US comedian, actor, writer, producer best known as Pee-wee Herman, has died.

US comedian, actor, writer, producer Paul Reubens, best known as Pee-wee Herman, has died, aged 70.

He died on Sunday night after a private bout of cancer, leaving a statement to be published after his passing.

“Please accept my apology for not going public with what I’ve been facing the last six years,” he wrote. “I have always felt a huge amount of love and respect from my friends, fans and supporters. I have loved you all so much and enjoyed making art for you.”

“Last night we said farewell to Paul Reubens, an iconic American actor, comedian, writer and producer whose beloved character Pee-wee Herman delighted generations of children and adults with his positivity, whimsy and belief in the importance of kindness,” his estate in the caption. “Paul bravely and privately fought cancer for years with his trademark tenacity and wit.

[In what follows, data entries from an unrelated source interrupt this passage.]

(** * oref_alert: the alert-to-entity reconciler and the metadata generator

    A shallow embedding of
    - [scripts/generate_metadata.py] (class [OrefMetadata]), and
    - [custom_components/oref_alert/geo_location.py]
      (classes [OrefAlertLocationEvent] and [OrefAlertLocationEventManager]),
    followed by the properties proved about them.

    Conventions.
    - A Python [str] is a [string] holding its UTF-8 bytes.  Byte-wise
      lexicographic order on UTF-8 coincides with Python's code-point
      order, and a byte-level prefix, suffix or substring match between
      well-formed UTF-8 strings is a code-point-level match, so
      [startswith], [endswith], [replace] and [list.sort] keep their
      meaning.
    - A Python [float] is a binary64 [float].
    - A Python [set] is a [gset]; [list(s)] is [elements s].  Python leaves
      that order unspecified; the code sorts right after every such
      conversion.
    - A [dict] that the code builds by insertion is an insertion-ordered
      association list ([PyDict]); a parsed JSON object or a constant table
      that is only looked up is a [gmap].
    - A raised [KeyError] or [AssertionError] is the [Raise] case of
      [result]. *)

From Stdlib Require Import Floats.
From stdpp Require Import gmap strings list sorting pretty.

A gifted and prolific talent, he will forever live in the comedy pantheon and in our hearts as a treasured friend and man of remarkable character and generosity of spirit.”

Reubens created Pee-wee while with the Los Angeles comedy troupe The Groundlings in 1978, then took the character to the stage after failing to land a spot on Saturday Night Live in 1980.

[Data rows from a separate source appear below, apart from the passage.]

(** * Skyline GPU buffers: guest/host mirroring, synchronisation, views, locking

    A shallow embedding of [app/src/main/cpp/skyline/gpu/buffer.cpp].

    Conventions.
    - [u8*], [size_t] and [vk::DeviceSize] values are 64-bit; they are kept in
      [Z], and the sums and differences of sizes and addresses computed by
      BufferSize and SetupGuestMappings are followed by [wrap64]. Offsets
      into one allocation (the running host pointer of the copy loops,
      [mirror.data() + offset]) are plain integers.
    - A call with no behaviour to embed (front() of an empty vector, a
      memcpy that leaves the mapped memory) yields [Undefined].
    - The file has no [throw]; [Throws] is never produced by a function here
      and only serves to state what a failing call would look like. *)

From Stdlib Require Import ZArith List Lia Bool Arith.
Import ListNotations.
Local Open Scope Z_scope.

(** ** Outcomes of calls *)

Inductive exception : Type := invalid_argument.

Inductive outcome (A : Type) : Type :=
| Returns (a : A)
| Throws (e : exception)
| Undefined.
Arguments Returns {A} a.
Arguments Throws {A} e.
Arguments Undefined {A}.

(** ** Integer helpers *)

Module Util.

Definition wrap64 (z : Z) : Z := z mod 2 ^ 64.

(** Modelled from the spec: the constant PAGE_SIZE is declared outside
    buffer.cpp; the spec speaks of "the page boundary" and the guest uses
    4 KiB pages. *)
Definition PAGE_SIZE : Z := 0x1000.

(** Modelled from the spec: util::AlignUp is declared outside buffer.cpp;
    "align up to the page boundary" for a power-of-two multiple, computed on
    64-bit values as [(value + (multiple - 1)) & ~(multiple - 1)]. *)
Definition AlignUp (value multiple : Z) : Z :=
  let m := multiple - 1 in
  Z.land (wrap64 (value + m)) (wrap64 (Z.lnot m)).

(** Modelled from the spec: util::AlignDown is declared outside buffer.cpp;
    "align down to the page boundary", [value & ~(multiple - 1)]. *)
Definition AlignDown (value multiple : Z) : Z :=
  Z.land value (wrap64 (Z.lnot (multiple - 1))).

Definition IsPageAligned (value : Z) : Prop := value mod PAGE_SIZE = 0.

End Util.
Import Util.

(** ** Guest region sets *)

Module Guest.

After Cheech & Chong films Next Movie (1980) and Nice Dreams (1981) he made the first of his many bizarre appearances on Late Night With David Letterman — always in character and keeping his real identity a secret.

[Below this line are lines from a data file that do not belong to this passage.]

(** A character that is not in the pattern cannot be inside a match. *)
Lemma startswith_sep old a c b :
  old <> [] -> c ∉ old ->
  Py.startswith old (a ++ c :: b) = Py.startswith old a.
Proof.
  revert a; induction old as [|o old IH]; intros a Hne Hc; [done|].
  apply not_elem_of_cons in Hc as [Hco Hc].
  destruct a as [|x a]; simpl.
  - replace (o =? c) with false; [done|].
    symmetry. apply N.eqb_neq. congruence.
  - destruct old as [|o' old']; [done|].
    f_equal. by apply IH.
Qed.

Lemma contains_nil old : old <> [] -> Py.contains old [] = false.
Proof. by destruct old. Qed.

Lemma contains_sep old a c b :
  old <> [] -> c ∉ old ->
  Py.contains old (a ++ c :: b) = Py.contains old a || Py.contains old b.
Proof.
  intros Hne Hc. induction a as [|x a IH].
  - rewrite contains_nil by done. simpl.
    change (c :: b) with ([] ++ c :: b).
    rewrite startswith_sep by done.
    by destruct old.
  - change ((x :: a) ++ c :: b) with (x :: (a ++ c :: b)).
    cbn [Py.contains]. rewrite IH.
    change (x :: (a ++ c :: b)) with ((x :: a) ++ c :: b).
    rewrite startswith_sep by done.
    by rewrite orb_assoc.
Qed.

Lemma contains_prefix p q s :
  Py.contains (p ++ q) s = true -> Py.contains p s = true.
Proof.
  induction s as [|x s IH]; cbn [Py.contains]; intros H.
  - rewrite orb_false_r in *. by eapply startswith_prefix.
  - apply orb_true_iff in H as [H|H].
    + by rewrite (startswith_prefix _ _ _ H).
    + rewrite IH by done. by rewrite orb_true_r.
Qed.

He starred in Pee-wee’s Big Adventure (1985), directed by Tim Burton and a sequel, Big Top Pee-wee (1988).

In the US he scored his own morning children’s program Pee-wee’s Playhouse, for five seasons from 1986-91,  accompanied by such characters as Captain Carl (Phil Hartman), Cowboy Curtis (Laurence Fishburne), Miss Yvonne (Lynne Marie Stewart), Reba the Mail Lady (S. Epatha Merkerson), Jambi the Genie (John Paragon), Pterri the Pterodactyl, Clocky (a clock) and Magic Screen.

But his career suffered a serious setback in 1991 when he was arrested for indecent exposure in an adult cinema in Florida.

Toys R Us removed Pee-wee toys from its shelves, Disney-MGM Studios suspended a video with him from its studio tour, and CBS pulled five remaining episodes of his Playhouse (he said he was through with the show anyway).

He pleaded no contest to the charges doing 75 hours of community service and creating and financed antidrug public-service announcements. In in 2002 he was charged with misdemeanor possession of obscene material improperly depicting a child under the age of 18 in sexual conduct. Those charges were eventually dropped for a lesser obscenity charge.

He also recurred on Murphy Brown as Andrew J. Lansing III, and appeared in Everybody Loves Raymond, Reno 911!, Pushing Daisies, 30 Rock, What We Do in the Shadows, The Blacklist and Portlandia.

More recently he and Judd Apatow then produced a third Pee-wee film, Pee-wee’s Big Holiday for Netflix.